**WORK TO BE COMPLETED:** Report every line of the data that includes "server".
::: ENTRIES SHOWN :::
(* ===== verification/WebDav.v ===== *)
(** * WebDav: [lib/webdav.ts], the client of the backup server

    The HTTP client with the server behind it is the parameter [HttpClient]: a request is
    answered or fails, and may change the server's state.  Bodies are byte strings. *)
From S2P Require Import Prelude Js Schema Sql DbWf Secrets Settings Hub HubConn Web.
From Stdlib Require Import Ascii.
Open Scope Z_scope.

Record WebdavConfig := mkWebdav { wd_url : string; wd_user : string; wd_pass : string }.

Record DavRequest := mkRequest {
  rq_method : string; rq_url : string; rq_auth : option string; rq_body : option string }.
Record DavResponse := mkResponse { rs_status : Z; rs_statusText : string; rs_body : string }.

(** [fetch], [None] where it rejects (unreachable, timed out); the origin and the path of
    [new URL(u)], [None] where it throws; [base64] of a text. *)
Class HttpClient := {
  http : Type;
  fetch : DavRequest -> http -> option DavResponse * http;
  parse_url : string -> option (string * string);
  base64 : string -> string }.

(** The controller with the backup target: [bk_restore] is the file [<dbPath>.restore]. *)
Record BackupWorld `{Honker} `{HttpClient} := mkBackup {
  bk_web : WebWorld; bk_http : http; bk_restore : option string; bk_warned : bool }.

(** [res.ok] *)
Definition rs_ok (r : DavResponse) : bool := (200 <=? rs_status r) && (rs_status r <=? 299).

(** ** Strings *)

Definition ends_with (p s : string) : bool :=
  String.eqb (drop_str (String.length s - String.length p) s) p && (String.length p <=? String.length s)%nat.

(** [s.split("/")] *)
Definition segments (s : string) : list string := split_on "/" s.
(** [s.replace(/\/$/, "").split("/").pop() ?? ""] *)
Definition last_segment (s : string) : string := List.last (segments s) "".
Fixpoint drop_last_slash (s : string) : string :=
  match s with
  | EmptyString => ""
  | String c EmptyString => if Ascii.eqb c "/" then "" else s
  | String c s' => String c (drop_last_slash s')
  end.

(** The text before the first [c], and from [c] on. *)
Fixpoint until (c : ascii) (s : string) : option (string * string) :=
  match s with
  | EmptyString => None
  | String d s' =>
      if Ascii.eqb d c then Some ("", s)
      else match until c s' with Some (a, b) => Some (String d a, b) | None => None end
  end.

(** [<[a-z]*:?href>] and [<\/[a-z]*:?href>] under the [i] flag, up to the closing bracket *)
Definition HREF_OPEN : re :=
  RSeq (rlit "<") (RSeq (RStar (RChr c_alpha)) (RSeq (ropt (rlit ":")) (rlit_ci "href"))).
Definition HREF_CLOSE : re :=
  RSeq (rlit "</") (RSeq (RStar (RChr c_alpha)) (RSeq (ropt (rlit ":")) (rlit_ci "href"))).

(** A match of [<..href>([^<]+)</..href>] at the start: its group, and the text after it.  No
    part of the pattern before a bracket can contain one, so the match is unique. *)
Definition href_at (s : string) : option (string * string) :=
  '(tag, rest) ← until ">" s;
  if negb (re_test HREF_OPEN tag) then None
  else
    '(content, rest) ← until "<" (drop_str 1 rest);
    if negb (truthy content) then None
    else
      '(close, rest) ← until ">" rest;
      if re_test HREF_CLOSE close then Some (content, drop_str 1 rest) else None.

(** The groups of all matches; a match consumes at least one character. *)
Fixpoint hrefs (fuel : nat) (s : string) : list string :=
  match fuel with
  | O => []
  | S n =>
      match href_at s with
      | Some (content, rest) => content :: hrefs n rest
      | None => match s with String _ s' => hrefs n s' | EmptyString => [] end
      end
  end.

(** ** [decodeURIComponent], over UTF-8 bytes *)

Definition hex_val (c : ascii) : option N :=
  if in_range 48 57 c then Some (code c - 48)%N
  else if in_range 65 70 c then Some (code c - 55)%N
  else if in_range 97 102 c then Some (code c - 87)%N else None.

(** The byte of [%XY] at the start. *)
Definition percent_byte (s : string) : option (N * string) :=
  match s with
  | String "%" (String a (String b s')) =>
      x ← hex_val a; y ← hex_val b; Some (16 * x + y, s')%N
  | _ => None
  end.

(** The number of bytes that follow a leading byte, with the smallest code point it may start. *)
Definition utf8_tail (b : N) : option (nat * N * N) :=
  if (b <? 128)%N then Some (0%nat, b, 0%N)
  else if (b <? 194)%N then None
  else if (b <? 224)%N then Some (1%nat, (b - 192)%N, 128%N)
  else if (b <? 240)%N then Some (2%nat, (b - 224)%N, 2048%N)
  else if (b <? 245)%N then Some (3%nat, (b - 240)%N, 65536%N)
  else None.

Fixpoint percent_tail (n : nat) (cp : N) (s : string) : option (string * N * string) :=
  match n with
  | O => Some ("", cp, s)
  | S n' =>
      '(b, s') ← percent_byte s;
      if (128 <=? b)%N && (b <? 192)%N then
        '(bytes, cp', s'') ← percent_tail n' (64 * cp + (b - 128))%N s';
        Some (String (ascii_of_N b) bytes, cp', s'')
      else None
  end.

Definition percent_char (s : string) : option (string * string) :=
  '(b, s') ← percent_byte s;
  '(n, cp, least) ← utf8_tail b;
  '(bytes, cp, s'') ← percent_tail n cp s';
  if (least <=? cp)%N && (cp <? 1114112)%N && negb ((55296 <=? cp)%N && (cp <? 57344)%N)
  then Some (String (ascii_of_N b) bytes, s'') else None.

(** [None] where it throws an [URIError]. *)
Fixpoint decode_uri (fuel : nat) (s : string) : option string :=
  match fuel, s with
  | S n, String "%" _ =>
      '(bytes, s') ← percent_char s; rest ← decode_uri n s'; Some (bytes +:+ rest)
  | S n, String c s' => rest ← decode_uri n s'; Some (String c rest)
  | _, _ => Some ""
  end.
Definition decodeURIComponent (s : string) : option string := decode_uri (String.length s) s.

Section webdav.
Context {HK : Honker} {HC : HttpClient}.
#[local] Notation BAct := (M BackupWorld exn).

Definition on_web {A} (m : WAct A) : BAct A := fun s =>
  let '(r, w) := m (bk_web s) in (r, s <| bk_web := w |>).

Definition authHeader (cfg : WebdavConfig) : option string :=
  if truthy (wd_user cfg) then Some ("Basic " +:+ base64 (wd_user cfg +:+ ":" +:+ wd_pass cfg)) else None.

(** [None]: the promise is rejected. *)
Definition dav (method url : string) (cfg : WebdavConfig) (body : option string)
    : BAct (option DavResponse) := fun s =>
  let '(r, h) := fetch (mkRequest method url (authHeader cfg) body) (bk_http s) in
  (Ok r, s <| bk_http := h |>).

(** [const res = await dav(...)], a rejection being an exception *)
Definition dav_or_throw (method url : string) (cfg : WebdavConfig) (body : option string)
    : BAct DavResponse :=
  r ← dav method url cfg body;
  match r with Some res => mret res | None => throw EFetch end.

Fixpoint make_collections (cfg : WebdavConfig) (origin path : string) (l : list string) : BAct unit :=
  match l with
  | [] => mret tt
  | seg :: l' =>
      let path := path +:+ "/" +:+ seg in
      dav "MKCOL" (origin +:+ path) cfg None;; make_collections cfg origin path l'
  end.
Definition ensureCollection (cfg : WebdavConfig) : BAct unit :=
  match parse_url (wd_url cfg) with
  | None => mret tt
  | Some (origin, path) =>
      make_collections cfg origin "" (filter (fun s => truthy s = true) (segments path))
  end.

Definition put (cfg : WebdavConfig) (name data : string) : BAct unit :=
  res ← dav_or_throw "PUT" (wd_url cfg +:+ "/" +:+ name) cfg (Some data);
  throw_if (negb (rs_ok res)) (EDav ("WebDAV PUT " +:+ name +:+ " failed: " +:+
    string_of_Z (rs_status res) +:+ " " +:+ rs_statusText res)).

Definition dav_get (cfg : WebdavConfig) (name : string) : BAct string :=
  res ← dav_or_throw "GET" (wd_url cfg +:+ "/" +:+ name) cfg None;
  throw_if (negb (rs_ok res)) (EDav ("WebDAV GET " +:+ name +:+ " failed: " +:+
    string_of_Z (rs_status res)));;
  mret (rs_body res).

Definition del (cfg : WebdavConfig) (name : string) : BAct unit :=
  dav_or_throw "DELETE" (wd_url cfg +:+ "/" +:+ name) cfg None;; mret tt.

Definition PROPFIND_BODY : string :=
  let qt := String "034" "" in
  "<?xml version=" +:+ qt +:+ "1.0" +:+ qt +:+ "?><d:propfind xmlns:d=" +:+ qt +:+ "DAV:" +:+ qt +:+
  "><d:prop><d:displayname/></d:prop></d:propfind>".

(** The names of the collection's entries in a PROPFIND answer. *)
Definition entry_names (url xml : string) : option (list string) :=
  l ← mapM decodeURIComponent (hrefs (S (String.length xml)) xml);
  Some (filter (fun b => truthy b && negb (ends_with b url) = true)
          ((fun h => last_segment (drop_last_slash h)) <$> l)).

Definition listStrict (cfg : WebdavConfig) : BAct (list string) :=
  res ← dav_or_throw "PROPFIND" (wd_url cfg) cfg (Some PROPFIND_BODY);
  throw_if (negb (rs_ok res)) (EDav ("WebDAV PROPFIND failed: " +:+
    string_of_Z (rs_status res) +:+ " " +:+ rs_statusText res));;
  match entry_names (wd_url cfg) (rs_body res) with
  | Some l => mret l
  | None => throw EUri
  end.

Definition dav_list (cfg : WebdavConfig) : BAct (list string) :=
  catch (listStrict cfg) (fun _ => mret []).
End webdav.
Abbreviation BAct := (M BackupWorld exn).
:::
**OUTPUT FOR THIS EXERCISE:**
(** * WebDav: [lib/webdav.ts], the client of the backup server
    The HTTP client with the server behind it is the parameter [HttpClient]: a request is
    answered or fails, and may change the server's state.  Bodies are byte strings. *)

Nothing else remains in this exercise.